First presented at the Irfan Colloquia Session #83
Center for Bahá'í Studies: Acuto, Italy
July 3–6, 2008
(see list of papers from #83)


    The alleged physical existence of a 12th Imam who remains in hiding until the end of time lies at the heart of Twelver-Shiite theology and remains a key issue for legitimizing claims to both political as well as spiritual authority. Bahá'u'lláh, in his writings, confirms the Imamate in principle, but takes a very explicit and sometimes strongly worded stance against belief in existence of a Twelfth Imam. He outrightly denounces the dogma as an invention designed by certain elements within the early Islamic community in order to safeguard their own aspirations to power and control over ordinary believers. He also identifies the idea of a physically existent 12th Imam as a superstitious belief that has led Muslims astray and made them deviate from the straight path. Eventually, he claims, this even led to the Báb's martyrdom a thousand years later. Although the Báb never seems to have negated the existence of the 12th Imam as explicitly and directly as Bahá'u'lláh, nevertheless from 1847/8 onwards, there was no more room for such a doctrine as it contradicted the Báb's own claim to be this very promised One.

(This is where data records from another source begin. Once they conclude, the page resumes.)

Lemma config_index_denotes maps cs vs : denotes maps cs vs → config_index cs = config_index vs.
Proof.
  intros Hd. assert (cs_Name <$> cs = cs_Name <$> vs) as Hn.
  { induction Hd as [|a b cs vs Hab Hd IH]; [done|]. cbn. f_equal; [|done].
    by destruct (denote_config_identity _ _ _ Hab). }
  apply map_eq. intros n. apply option_eq. intros i. rewrite !config_index_spec.
  assert (∀ j, cs_Name <$> cs !! j = cs_Name <$> vs !! j) as Hj
    by (intros j; by rewrite <- !list_lookup_fmap, Hn).
  assert (∀ j n, (∃ cfg, cs !! j = Some cfg ∧ cs_Name cfg = n) ↔
                 (∃ cfg, vs !! j = Some cfg ∧ cs_Name cfg = n)) as He.
  { intros j m. specialize (Hj j). destruct (cs !! j), (vs !! j); naive_solver. }
  rewrite He. split; intros [? Hmax]; (split; [done|]); intros j cfg Hc Hn';
    destruct (He j n) as [Hcv Hvc]; [destruct Hvc as (? & ? & ?)|destruct Hcv as (? & ? & ?)];
    eauto.
Qed.

Lemma fresh_map_None (h : heap) : h_maps h !! fresh (dom (h_maps h)) = None.
Proof. apply not_elem_of_dom, is_fresh. Qed.

(** The deep copy. *)
Lemma copy_configs_spec cs vs h :
  denotes (h_maps h) cs vs →
  ∃ copies h', copy_configs cs h = (Ret copies, h') ∧ h_slices h' = h_slices h ∧
    h_maps h ⊆ h_maps h' ∧ denotes (h_maps h') copies vs ∧ owned (h_maps h) copies.
Proof.
  revert vs h. induction cs as [|a cs IH]; intros vs h Hd.
  { inversion Hd; subst. exists [], h. split_and!; [done..|constructor|].
    constructor; intros *; by rewrite lookup_nil. }
  apply Forall2_cons_inv_l in Hd as (b & vs' & Hab & Hd & ->).
  cbn [copy_configs]. rewrite M_bind_unfold. destruct (cs_Values a) as [l|] eqn:Hl.
  - destruct (denote_config_Some _ _ _ _ Hab Hl) as (m & Hm & ->).
    rewrite M_bind_unfold. unfold read_map at 1. rewrite Hm. rewrite M_bind_unfold.
    cbn [alloc_map]. set (l' := fresh (dom (h_maps h))).
    set (h1 := mkHeap (<[l' := m]> (h_maps h)) (h_slices h)).
    assert (h_maps h ⊆ h_maps h1) as Hsub1 by (apply insert_subseteq, fresh_map_None).
    destruct (IH vs' h1) as (copies & h' & Hc & Hs & Hsub & Hd' & Hown);
      [by eapply denotes_mono|].
    exists (set_Values (Some l') a :: copies), h'.
    assert (h_maps h' !! l' = Some m) as Hl'
      by (apply (lookup_weaken (h_maps h1)); [apply lookup_insert_eq|done]).
    split_and!; [|done|by etrans| |].
    + change (mret (M := M heap) (Some l') h1) with (Ret (Some l'), h1).
      cbv beta iota. by rewrite M_bind_unfold, Hc.
    + constructor; [|done]. unfold denote_config. cbn. by rewrite Hl'.
    + destruct Hown as [Hnew Hinj].
      assert (∀ i a' l0, copies !! i = Some a' → cs_Values a' = Some l0 →
                h_maps h !! l0 = None ∧ l0 ≠ l') as Hnew'.
      { intros i a' l0 Hi Hv. pose proof (Hnew _ _ _ Hi Hv) as Hno.
        cbn in Hno. apply lookup_insert_None in Hno as [? ?]. auto. }
      constructor.
      * intros [|i] a' l0; cbn; [intros [= <-] [= <-]; apply fresh_map_None|].
        intros Hi Hv. by eapply Hnew'.
      * intros [|i] [|j] a1 a2 l0; cbn; [done| | |].
        -- intros [= <-] Hj [= <-] Hv. by destruct (Hnew' _ _ _ Hj Hv).
        -- intros Hi [= <-] Hv [= <-]. by destruct (Hnew' _ _ _ Hi Hv).
        -- intros. f_equal. by eapply Hinj.
  - destruct (IH vs' h Hd) as (copies & h' & Hc & Hs & Hsub & Hd' & [Hnew Hinj]).
    exists (set_Values None a :: copies), h'. split_and!; [|done|done| |].
    + change (mret (M := M heap) None h) with (Ret (@None positive), h).
      cbv beta iota. by rewrite M_bind_unfold, Hc.
    + constructor; [|done]. unfold denote_config in *. rewrite Hl in Hab. by cbn.
    + constructor.
      * intros [|i] a' l0; cbn; [by intros [= <-]|]. apply Hnew.
      * intros [|i] [|j] a1 a2 l0; cbn; [done|by intros [= <-]|by intros _ [= <-]|].
        intros. f_equal. by eapply Hinj.
Qed.

Lemma write_values_spec l kvs keys h m :
  h_maps h !! l = Some m →
  write_values l kvs keys h =
    (Ret (keys ++ kvs.*1),
     mkHeap (<[l := foldl insert_value m kvs]> (h_maps h)) (h_slices h)).
Proof.
  revert keys h m. induction kvs as [|[k v] kvs IH]; intros keys h m Hl; cbn.
  - rewrite app_nil_r, insert_id by done. by destruct h.
  - rewrite M_bind_unfold. unfold read_map. rewrite Hl, M_bind_unfold. cbn.
    rewrite (IH _ _ (<[k := AnyString v]> m)) by (cbn; apply lookup_insert_eq). cbn.
    by rewrite insert_insert_eq, <- (assoc (++)).
Qed.

Lemma alter_as_insert {A} (f : A → A) i (l : list A) x :
  l !! i = Some x → alter f i l = <[i := f x]> l.
Proof.
  intros Hi. apply list_eq. intros j. destruct (decide (i = j)) as [<-|Hne].
  - rewrite list_lookup_alter_eq, Hi, list_lookup_insert_eq; [done|].
    by eapply lookup_lt_Some.
  - by rewrite list_lookup_alter_ne, list_lookup_insert_ne.
Qed.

    Apart from theological considerations, a closer examination of the relevant passages in Bahá'u'lláh's writings reveals that while excoriating the Shiite Ulama — it is them he makes responsible, not the entire Shiite community — he actually engages in some sort of typological exegesis. Most of the passages show that the subject was not of mere historical interest to him, rather he used it to address those Bábís of his own time that did not recognize his claim to be the Manifestation of God foretold by the Báb.

    When treating the topic of belief in the Twelfth Imam, Bahá'u'lláh identifies several mechanisms that allow an erroneous belief to gradually become established and eventually be transformed into a dogma and a prerequisite of true faith, sometimes with very painful and dangerous repercussions. It is in this context that extensive treatment of the topic by him can also be understood as a warning to his own followers not to become heedless and consider themselves "chosen people who shall never go astray like the people of old." Such a reading is supported by passages from 'Abdu'l-Bahá and Shoghi Effendi, both of whom stressed the centrality of independent search after truth and the negation of blind imitation (taqlid), in fact one of the most characteristic and revolutionary principles in Bahá'u'lláh's entire revelation.